───── INPUT DATA

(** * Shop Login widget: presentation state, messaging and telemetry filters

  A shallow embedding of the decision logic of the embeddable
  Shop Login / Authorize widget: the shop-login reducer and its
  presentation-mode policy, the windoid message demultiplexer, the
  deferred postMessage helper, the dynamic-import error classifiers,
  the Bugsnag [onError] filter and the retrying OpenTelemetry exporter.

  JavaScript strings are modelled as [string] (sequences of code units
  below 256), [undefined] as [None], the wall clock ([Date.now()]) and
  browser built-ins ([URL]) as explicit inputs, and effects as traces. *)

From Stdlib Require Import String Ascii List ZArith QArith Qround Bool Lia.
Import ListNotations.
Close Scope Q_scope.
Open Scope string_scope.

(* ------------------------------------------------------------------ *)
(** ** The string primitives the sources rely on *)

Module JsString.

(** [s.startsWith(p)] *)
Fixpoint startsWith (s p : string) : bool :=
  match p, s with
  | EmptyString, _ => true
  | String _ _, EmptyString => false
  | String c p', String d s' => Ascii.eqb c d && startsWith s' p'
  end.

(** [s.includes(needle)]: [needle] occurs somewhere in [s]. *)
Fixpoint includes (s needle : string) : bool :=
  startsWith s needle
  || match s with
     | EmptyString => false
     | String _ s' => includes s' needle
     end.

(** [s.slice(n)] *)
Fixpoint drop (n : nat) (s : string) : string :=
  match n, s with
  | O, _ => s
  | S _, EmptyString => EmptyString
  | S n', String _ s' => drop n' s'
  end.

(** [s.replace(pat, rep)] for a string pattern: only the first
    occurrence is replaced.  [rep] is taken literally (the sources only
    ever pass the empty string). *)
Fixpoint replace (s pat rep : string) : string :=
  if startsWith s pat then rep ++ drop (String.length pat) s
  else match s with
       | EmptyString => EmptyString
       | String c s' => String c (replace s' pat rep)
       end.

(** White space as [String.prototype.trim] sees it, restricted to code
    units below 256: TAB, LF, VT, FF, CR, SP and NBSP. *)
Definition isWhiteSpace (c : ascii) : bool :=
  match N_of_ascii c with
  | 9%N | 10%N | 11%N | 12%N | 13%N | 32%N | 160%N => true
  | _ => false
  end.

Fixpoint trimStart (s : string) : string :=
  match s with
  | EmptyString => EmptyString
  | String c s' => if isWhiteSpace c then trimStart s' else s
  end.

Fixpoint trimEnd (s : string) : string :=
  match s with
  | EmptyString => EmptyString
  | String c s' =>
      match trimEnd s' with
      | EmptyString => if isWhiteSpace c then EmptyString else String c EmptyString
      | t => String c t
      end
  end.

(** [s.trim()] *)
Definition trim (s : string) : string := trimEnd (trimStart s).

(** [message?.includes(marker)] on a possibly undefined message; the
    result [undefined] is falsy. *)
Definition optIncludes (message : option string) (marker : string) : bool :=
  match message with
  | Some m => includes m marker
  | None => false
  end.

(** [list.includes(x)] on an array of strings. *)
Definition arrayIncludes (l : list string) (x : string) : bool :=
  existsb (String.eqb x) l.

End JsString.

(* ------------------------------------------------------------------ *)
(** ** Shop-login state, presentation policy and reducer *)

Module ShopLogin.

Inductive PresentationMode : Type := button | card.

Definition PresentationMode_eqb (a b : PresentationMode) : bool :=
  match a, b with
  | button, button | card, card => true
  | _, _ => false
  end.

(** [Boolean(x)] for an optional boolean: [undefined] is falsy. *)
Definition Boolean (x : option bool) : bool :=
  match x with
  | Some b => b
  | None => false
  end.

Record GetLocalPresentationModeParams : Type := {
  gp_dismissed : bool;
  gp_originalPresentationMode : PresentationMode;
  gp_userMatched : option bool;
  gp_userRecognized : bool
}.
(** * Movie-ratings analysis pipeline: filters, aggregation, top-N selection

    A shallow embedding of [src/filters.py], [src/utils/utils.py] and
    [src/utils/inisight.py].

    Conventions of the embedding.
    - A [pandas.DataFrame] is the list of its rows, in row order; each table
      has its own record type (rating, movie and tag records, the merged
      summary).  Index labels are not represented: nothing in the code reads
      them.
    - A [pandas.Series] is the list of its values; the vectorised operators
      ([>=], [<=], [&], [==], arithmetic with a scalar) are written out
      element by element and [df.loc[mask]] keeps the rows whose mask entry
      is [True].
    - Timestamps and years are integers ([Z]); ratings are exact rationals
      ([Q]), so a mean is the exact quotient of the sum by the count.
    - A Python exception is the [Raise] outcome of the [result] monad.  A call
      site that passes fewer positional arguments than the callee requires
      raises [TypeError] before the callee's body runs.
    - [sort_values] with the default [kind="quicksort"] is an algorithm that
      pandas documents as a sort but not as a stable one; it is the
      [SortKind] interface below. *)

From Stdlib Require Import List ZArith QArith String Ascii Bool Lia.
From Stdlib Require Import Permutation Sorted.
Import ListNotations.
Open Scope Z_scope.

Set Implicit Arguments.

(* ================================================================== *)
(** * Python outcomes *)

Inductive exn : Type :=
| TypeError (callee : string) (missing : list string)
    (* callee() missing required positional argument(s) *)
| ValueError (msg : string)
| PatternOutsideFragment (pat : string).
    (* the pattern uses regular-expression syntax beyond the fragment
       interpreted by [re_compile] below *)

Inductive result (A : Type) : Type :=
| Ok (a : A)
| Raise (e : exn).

──────────
───── INPUT DATA

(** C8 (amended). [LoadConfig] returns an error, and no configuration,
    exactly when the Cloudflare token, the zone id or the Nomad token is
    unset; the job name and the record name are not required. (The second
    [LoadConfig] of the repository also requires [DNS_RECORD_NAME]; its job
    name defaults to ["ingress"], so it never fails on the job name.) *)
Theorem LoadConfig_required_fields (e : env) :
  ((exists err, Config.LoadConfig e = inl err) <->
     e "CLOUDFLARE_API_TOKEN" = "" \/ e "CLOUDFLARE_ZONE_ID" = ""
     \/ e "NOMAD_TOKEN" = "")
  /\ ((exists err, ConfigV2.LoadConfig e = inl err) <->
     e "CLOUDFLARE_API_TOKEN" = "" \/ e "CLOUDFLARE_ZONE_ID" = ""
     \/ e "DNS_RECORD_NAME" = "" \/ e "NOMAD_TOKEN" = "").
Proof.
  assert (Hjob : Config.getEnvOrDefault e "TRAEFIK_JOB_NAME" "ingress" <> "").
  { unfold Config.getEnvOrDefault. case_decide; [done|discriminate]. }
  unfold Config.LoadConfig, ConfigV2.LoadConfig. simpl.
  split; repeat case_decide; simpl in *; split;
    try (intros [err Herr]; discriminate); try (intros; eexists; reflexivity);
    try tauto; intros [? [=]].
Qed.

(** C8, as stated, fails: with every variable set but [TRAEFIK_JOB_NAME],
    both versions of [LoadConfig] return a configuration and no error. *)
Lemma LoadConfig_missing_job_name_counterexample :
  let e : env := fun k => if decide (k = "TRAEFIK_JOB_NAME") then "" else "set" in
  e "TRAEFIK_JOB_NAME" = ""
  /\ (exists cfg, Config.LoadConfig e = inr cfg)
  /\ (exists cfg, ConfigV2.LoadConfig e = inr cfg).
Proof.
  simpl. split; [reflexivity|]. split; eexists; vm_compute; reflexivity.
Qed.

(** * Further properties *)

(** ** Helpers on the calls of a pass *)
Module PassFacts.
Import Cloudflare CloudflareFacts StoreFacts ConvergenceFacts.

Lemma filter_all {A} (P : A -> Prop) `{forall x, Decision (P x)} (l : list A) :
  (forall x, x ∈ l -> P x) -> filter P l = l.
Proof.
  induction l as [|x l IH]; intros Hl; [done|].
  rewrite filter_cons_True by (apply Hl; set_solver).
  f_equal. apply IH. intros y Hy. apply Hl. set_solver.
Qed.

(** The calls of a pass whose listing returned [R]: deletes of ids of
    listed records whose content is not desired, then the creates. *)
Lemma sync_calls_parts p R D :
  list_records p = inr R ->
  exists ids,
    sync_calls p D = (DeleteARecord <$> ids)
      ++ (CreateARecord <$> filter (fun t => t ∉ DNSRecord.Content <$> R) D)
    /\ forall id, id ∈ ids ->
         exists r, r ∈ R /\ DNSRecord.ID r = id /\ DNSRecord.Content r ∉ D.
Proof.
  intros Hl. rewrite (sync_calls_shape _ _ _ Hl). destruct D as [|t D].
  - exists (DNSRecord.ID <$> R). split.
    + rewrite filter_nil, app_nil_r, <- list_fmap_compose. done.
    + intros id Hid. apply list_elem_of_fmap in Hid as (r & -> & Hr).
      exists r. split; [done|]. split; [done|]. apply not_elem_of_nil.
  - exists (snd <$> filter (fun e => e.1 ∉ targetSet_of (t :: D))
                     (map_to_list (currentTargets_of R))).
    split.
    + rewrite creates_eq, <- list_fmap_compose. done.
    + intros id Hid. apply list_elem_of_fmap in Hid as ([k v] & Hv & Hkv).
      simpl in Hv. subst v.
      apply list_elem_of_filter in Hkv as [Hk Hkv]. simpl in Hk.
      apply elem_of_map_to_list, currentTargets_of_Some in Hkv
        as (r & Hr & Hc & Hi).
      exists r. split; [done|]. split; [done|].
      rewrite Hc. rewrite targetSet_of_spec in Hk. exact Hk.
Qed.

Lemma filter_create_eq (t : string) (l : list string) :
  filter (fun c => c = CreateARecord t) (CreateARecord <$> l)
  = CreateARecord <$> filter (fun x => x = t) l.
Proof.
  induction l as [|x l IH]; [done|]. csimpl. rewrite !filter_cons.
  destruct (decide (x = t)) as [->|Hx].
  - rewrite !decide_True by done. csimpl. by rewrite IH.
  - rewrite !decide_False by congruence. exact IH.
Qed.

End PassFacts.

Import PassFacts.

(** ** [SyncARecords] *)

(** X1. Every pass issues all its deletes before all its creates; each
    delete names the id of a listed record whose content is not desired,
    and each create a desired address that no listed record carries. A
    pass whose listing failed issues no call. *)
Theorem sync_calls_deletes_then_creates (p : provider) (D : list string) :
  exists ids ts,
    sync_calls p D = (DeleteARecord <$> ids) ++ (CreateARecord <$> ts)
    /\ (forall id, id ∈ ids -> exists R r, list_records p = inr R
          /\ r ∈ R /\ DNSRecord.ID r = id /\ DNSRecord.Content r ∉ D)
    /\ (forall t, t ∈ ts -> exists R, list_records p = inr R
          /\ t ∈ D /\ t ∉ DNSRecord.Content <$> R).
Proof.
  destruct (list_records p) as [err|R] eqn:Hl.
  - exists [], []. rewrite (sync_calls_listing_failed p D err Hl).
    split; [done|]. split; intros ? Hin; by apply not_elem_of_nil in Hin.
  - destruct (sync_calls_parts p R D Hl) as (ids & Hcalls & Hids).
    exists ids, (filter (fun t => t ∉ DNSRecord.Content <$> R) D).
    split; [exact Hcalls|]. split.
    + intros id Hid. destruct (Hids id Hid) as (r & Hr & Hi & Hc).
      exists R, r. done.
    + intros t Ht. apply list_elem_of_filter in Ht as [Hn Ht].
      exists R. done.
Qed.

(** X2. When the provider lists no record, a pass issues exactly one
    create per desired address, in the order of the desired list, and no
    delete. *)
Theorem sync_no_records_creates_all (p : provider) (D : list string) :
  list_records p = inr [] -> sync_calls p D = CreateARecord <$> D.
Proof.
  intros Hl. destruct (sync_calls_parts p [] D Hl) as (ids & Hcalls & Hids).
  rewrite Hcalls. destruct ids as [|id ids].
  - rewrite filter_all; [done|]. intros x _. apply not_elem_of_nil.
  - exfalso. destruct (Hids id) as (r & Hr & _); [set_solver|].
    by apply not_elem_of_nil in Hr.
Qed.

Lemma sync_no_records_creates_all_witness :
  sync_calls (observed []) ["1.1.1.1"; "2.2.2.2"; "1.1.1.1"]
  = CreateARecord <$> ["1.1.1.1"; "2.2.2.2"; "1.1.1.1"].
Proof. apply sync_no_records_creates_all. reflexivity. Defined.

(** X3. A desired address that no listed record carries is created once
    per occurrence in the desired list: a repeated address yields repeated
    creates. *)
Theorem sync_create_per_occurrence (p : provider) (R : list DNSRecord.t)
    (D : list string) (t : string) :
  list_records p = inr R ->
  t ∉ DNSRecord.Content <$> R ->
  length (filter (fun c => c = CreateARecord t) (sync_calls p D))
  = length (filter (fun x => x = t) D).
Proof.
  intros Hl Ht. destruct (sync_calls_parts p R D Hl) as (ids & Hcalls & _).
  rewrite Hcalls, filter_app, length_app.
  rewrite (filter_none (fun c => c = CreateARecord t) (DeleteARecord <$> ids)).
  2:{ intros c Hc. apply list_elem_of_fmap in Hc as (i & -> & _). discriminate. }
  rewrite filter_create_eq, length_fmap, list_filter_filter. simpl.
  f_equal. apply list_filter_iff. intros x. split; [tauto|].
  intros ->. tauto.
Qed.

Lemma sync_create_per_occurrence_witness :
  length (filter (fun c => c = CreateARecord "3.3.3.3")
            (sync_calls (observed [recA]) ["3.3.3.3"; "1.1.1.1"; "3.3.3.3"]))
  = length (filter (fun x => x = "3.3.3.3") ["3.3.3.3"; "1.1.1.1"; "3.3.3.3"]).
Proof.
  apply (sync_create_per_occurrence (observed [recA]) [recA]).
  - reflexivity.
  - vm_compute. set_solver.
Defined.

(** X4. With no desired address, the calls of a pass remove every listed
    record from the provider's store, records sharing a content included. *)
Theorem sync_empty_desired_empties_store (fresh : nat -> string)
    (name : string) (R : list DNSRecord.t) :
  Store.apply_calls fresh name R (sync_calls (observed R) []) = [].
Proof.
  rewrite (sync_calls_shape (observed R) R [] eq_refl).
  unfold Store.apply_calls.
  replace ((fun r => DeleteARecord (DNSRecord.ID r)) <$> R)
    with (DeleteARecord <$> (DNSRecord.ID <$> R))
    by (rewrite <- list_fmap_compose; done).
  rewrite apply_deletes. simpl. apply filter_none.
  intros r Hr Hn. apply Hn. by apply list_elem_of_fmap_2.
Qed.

──────────

_WHAT YOU ARE ASKED TO DO:_
As the answer, set down only the lines from the data above between the one holding "(** * Further properties *)" and the one holding "listed records whose", inclusive, exactly as they read.

_ANSWER BELOW:_
(** * Further properties *)

(** ** Helpers on the calls of a pass *)
Module PassFacts.
Import Cloudflare CloudflareFacts StoreFacts ConvergenceFacts.

Lemma filter_all {A} (P : A -> Prop) `{forall x, Decision (P x)} (l : list A) :
  (forall x, x ∈ l -> P x) -> filter P l = l.
Proof.
  induction l as [|x l IH]; intros Hl; [done|].
  rewrite filter_cons_True by (apply Hl; set_solver).
  f_equal. apply IH. intros y Hy. apply Hl. set_solver.
Qed.

(** The calls of a pass whose listing returned [R]: deletes of ids of
    listed records whose content is not desired, then the creates. *)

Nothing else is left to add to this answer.